Maybe at court I won’t have to sneak around, pretending my healing is purely altruistic. Maybe I can finally have a patient who needs me regularly without having to search through the slums for broken bodies. The admission of this to myself causes a wave of nausea to wash over me.
Suddenly, the pounding stops. A new voice, colder: “We’re coming in!”
“Promise me you’ll be careful,” Astrid whispers urgently.
“I promise.”
The door opens without ceremony, and two guards in deep red step inside.
The first is tall and broad-shouldered, his face impassive beneath a close-cropped helmet.
The second is leaner, watchful, with a scar cutting through his left cheek.
Their eyes sweep the cabin dismissively before settling on me.
“Cyra of the Red Market District – Lord Zevran requires your immediate presence at court,” the leaner guard commands.
I look at Astrid once again, memorizing her worried face, the safety of this small house.
I have to find Mother.
“Give me five minutes,” I tell the guards.
They nod.
I need to pack a healer’s kit, need to move – but my feet feel rooted to the floorboards.
Astrid helps me find Mother’s healing satchel, her lavender scent still clinging to the worn leather. I can’t shake the feeling that I’m walking into a trap. That whoever orchestrated her disappearance is now drawing me exactly where they want me.

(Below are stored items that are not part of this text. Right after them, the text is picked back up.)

(** * zdm::lock_wrapper: a value guarded by a mutex

    Shallow embedding of [include/zdm/lock_wrapper.hpp] and of the scenarios
    of [tests/unit_tests/lock_wrapper.test.cpp].

    The header has a compile-time half and a run-time half, and the
    development follows that split:

    - [Types]: the fragment of the C++ type system that the header inspects:
      [function_traits], the two concepts, deduction of the [auto &&]
      parameter and the choice between the two [with_lock] overloads;
    - [Mutex]: the three standard mutexes the header is specialised for, the
      lock classes of [mutex_traits], and what their constructors and
      destructors do to a mutex;
    - [Init]: default-, zero- and value-initialization, as far as the
      defaulted constructor of the wrapper needs them;
    - [Wrapper]: [basic_lock_wrapper] itself, run by one thread;
    - [Threads]: several threads calling [with_lock] on one wrapper, as in
      the last test case. *)

From stdpp Require Import base decidable option list strings.
From Stdlib Require Import ZArith Lia.

Set Warnings "-register-all".

(** ** The C++ types the header looks at *)

Module Types.

(** Reference qualifier of a member function. *)
Inductive ref_qualifier := RefNone | RefLValue | RefRValue.

(** Everything that is part of a function type besides the return type and
    the parameter types. A free function has neither [const] nor a reference
    qualifier; [noexcept] is part of the type since C++17. *)
Record fn_qualifiers := FnQualifiers {
  fq_const : bool;
  fq_volatile : bool;
  fq_ref : ref_qualifier;
  fq_noexcept : bool;
  fq_variadic : bool (* a trailing C ellipsis *)
}.

Inductive type :=
| TVoid
| TInt
| TBool
| TDouble
| TParam (name : string)          (* a template parameter, e.g. behind [auto] *)
| TClass (name : string)          (* a class type, closure types included *)
| TConst (t : type)               (* const T *)
| TLRef (t : type)                (* T &  *)
| TRRef (t : type)                (* T && *)
| TPtr (t : type)                 (* T *  *)
| TFun (ret : type) (params : list type) (q : fn_qualifiers)
                                  (* R ( Args... ) qualifiers *)
| TMemPtr (cls : string) (member : type).
                                  (* member C::* *)

Global Instance ref_qualifier_eq_dec : EqDecision ref_qualifier.
Proof. solve_decision. Defined.

Global Instance fn_qualifiers_eq_dec : EqDecision fn_qualifiers.
Proof. solve_decision. Defined.

Fixpoint type_eq_dec (a b : type) {struct a} : {a = b} + {a <> b}.
Proof.
  refine
    (match a, b with
     | TVoid, TVoid | TInt, TInt | TBool, TBool | TDouble, TDouble =>
         left eq_refl
     | TParam n, TParam m | TClass n, TClass m => cast_if (decide (n = m))
     | TConst t, TConst u | TLRef t, TLRef u
     | TRRef t, TRRef u | TPtr t, TPtr u => cast_if (type_eq_dec t u)
     | TFun r ps q, TFun r' ps' q' =>
         cast_if_and3 (type_eq_dec r r') (decide (q = q'))
           ((fix params_eq_dec (l l' : list type) {struct l}
               : {l = l'} + {l <> l'} :=
               match l, l' with
               | [], [] => left eq_refl
               | x :: xs, y :: ys =>
                   cast_if_and (type_eq_dec x y) (params_eq_dec xs ys)
               | _, _ => right _
               end) ps ps')
     | TMemPtr c m, TMemPtr c' m' =>
         cast_if_and (decide (c = c')) (type_eq_dec m m')
     | _, _ => right _
     end); congruence.
Defined.

Global Instance type_eq : EqDecision type := type_eq_dec.

(** [R ( Args... )] with nothing added. *)
Definition unqualified : fn_qualifiers :=
  FnQualifiers false false RefNone false false.

(** The qualifiers of [R ( Class::* )( Args... ) const]. *)
Definition const_member : fn_qualifiers :=
  FnQualifiers true false RefNone false false.

(** [const T] for a template argument [T]: a second [const] is absorbed, and
    [const] on a reference or a function type is ignored. *)
Definition add_const (t : type) : type :=
  match t with
  | TConst _ | TLRef _ | TRRef _ | TFun _ _ _ => t
  | _ => TConst t
  end.

(** [T &] for a template argument [T], with reference collapsing. *)
Definition add_lvalue_reference (t : type) : type :=
  match t with
  | TLRef u | TRRef u => TLRef u
  | _ => TLRef t
  end.

Definition remove_const (t : type) : type :=
  match t with TConst u => u | _ => t end.

Definition remove_reference (t : type) : type :=
  match t with TLRef u | TRRef u => u | _ => t end.

(** *** Classes and their call operators *)

(** One declaration of [operator()] in a class. A generic lambda declares a
    member template. *)
Record call_operator := CallOperator {
  op_template : bool;
  op_ret : type;
  op_params : list type;
  op_quals : fn_qualifiers
}.

(** The program's classes: for each class name, its declarations of
    [operator()], in order. *)
Definition class_env := string -> list call_operator.

(** *** detail::function_traits *)

(** The result of a specialisation: [return_type] and [arg_types]. *)
Record traits := Traits {
  return_type : type;
  arg_types : list type
}.

(** The primary template is declared and never defined; the four partial
    specialisations are

      R ( & )( Args... )      R ( * )( Args... )      R( Args... )
      R ( Class::* )( Args... ) const

    A partial specialisation matches a type of exactly its form. *)
Definition function_traits (F : type) : option traits :=
  match F with
  | TLRef (TFun r args q) =>
      if decide (q = unqualified) then Some (Traits r args) else None
  | TPtr (TFun r args q) =>
      if decide (q = unqualified) then Some (Traits r args) else None
  | TFun r args q =>
      if decide (q = unqualified) then Some (Traits r args) else None
  | TMemPtr _ (TFun r args q) =>
      if decide (q = const_member) then Some (Traits r args) else None
  | _ => None
  end.

(** [decltype( &AFunction::operator() )]. The qualified name needs a class
    type before [::] (a reference type has no members), and the address can
    only be taken of a single function that is not a template. *)
Definition call_operator_pointer (env : class_env) (F : type) : option type :=
  match remove_const F with
  | TClass c =>
      match env c with
      | [op] =>
          if op_template op then None
          else Some (TMemPtr c (TFun (op_ret op) (op_params op) (op_quals op)))
      | _ => None
      end
  | _ => None
  end.

(** *** The concepts *)

(** One [requires { ... }] block of the concepts:
    [tuple_size_v<arg_types> == 1] and
    [same_as<tuple_element_t<0, arg_types>, P>]. A type that does not exist
    makes the block false. *)
Definition sole_parameter_is (P : type) (tr : option traits) : bool :=
  match tr with
  | Some (Traits _ [a]) => bool_decide (a = P)
  | _ => false
  end.

Definition unary_reference_function
    (env : class_env) (AFunction T : type) : bool :=
  sole_parameter_is (add_lvalue_reference T) (function_traits AFunction)
  || sole_parameter_is (add_lvalue_reference T)
       (call_operator_pointer env AFunction ≫= function_traits).

Definition unary_const_reference_function
    (env : class_env) (AFunction T : type) : bool :=
  sole_parameter_is (add_lvalue_reference (add_const T))
    (function_traits AFunction)
  || sole_parameter_is (add_lvalue_reference (add_const T))
       (call_operator_pointer env AFunction ≫= function_traits).

(** *** Passing the callable *)

Inductive value_category := LValue | XValue | PRValue.

(** The argument expression of a call of [with_lock]: its type (never a
    reference) and its value category. The name of a function is an lvalue
    of function type; a lambda expression is a prvalue of its closure
    type; a named closure object is an lvalue. *)
Record argument := Argument {
  arg_type : type;
  arg_category : value_category
}.

(** What [auto] stands for in [auto &&a_function]: a forwarding reference
    deduces an lvalue reference from an lvalue and the plain type from an
    rvalue. The concept in front of [auto] is checked on this type. *)
Definition deduce_auto (a : argument) : type :=
  match arg_category a with
  | LValue => TLRef (arg_type a)
  | XValue | PRValue => arg_type a
  end.

(** The wrapper expression [with_lock] is called on. *)
Inductive handle := MutableHandle | ConstHandle.

(** Whether a non-const member function can be called through the handle. *)
Definition allows_mutation (h : handle) : bool :=
  match h with MutableHandle => true | ConstHandle => false end.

If Mother is in danger … if the palace has any answers … I have to go. I have to try.
When I step outside, Astrid follows.
“I’ll watch the cottage until you come back tonight,” Astrid whispers quickly. She pulls me into a fierce hug. “Be safe, sister,” she says, using the old Daughter of the Moon farewell.
I follow the guards down our front path to the street.
The Martian morning is harsh, the sky a dull rust colour veiled in the ever-present haze of industrial smoke from the forges in the distance.
Our neighbourhood is a warren of small cottages pressed close together, their walls the same red-brown as the planet itself.
We pass by our small herb garden, the plants struggling in the rust-coloured soil.
Neighbours peer through cracked windows, curtains twitching as we pass.
A transporter ship waits at the curb, sleek and angular, its hull painted in the deep crimson of House Mars. It hovers a few inches above the packed dirt street, humming with contained power. Steam vents along its sides hiss softly, releasing pressure in rhythmic bursts.
The doors slide open, revealing a narrow interior lined with bench seating. I step up into the cabin, and as I sit, the cool metal sends a chill through me. I clutch Mother’s satchel to my chest, breathing in the lingering scent of her.
Whatever game this is … I’m pretty sure I’m now a piece on the board.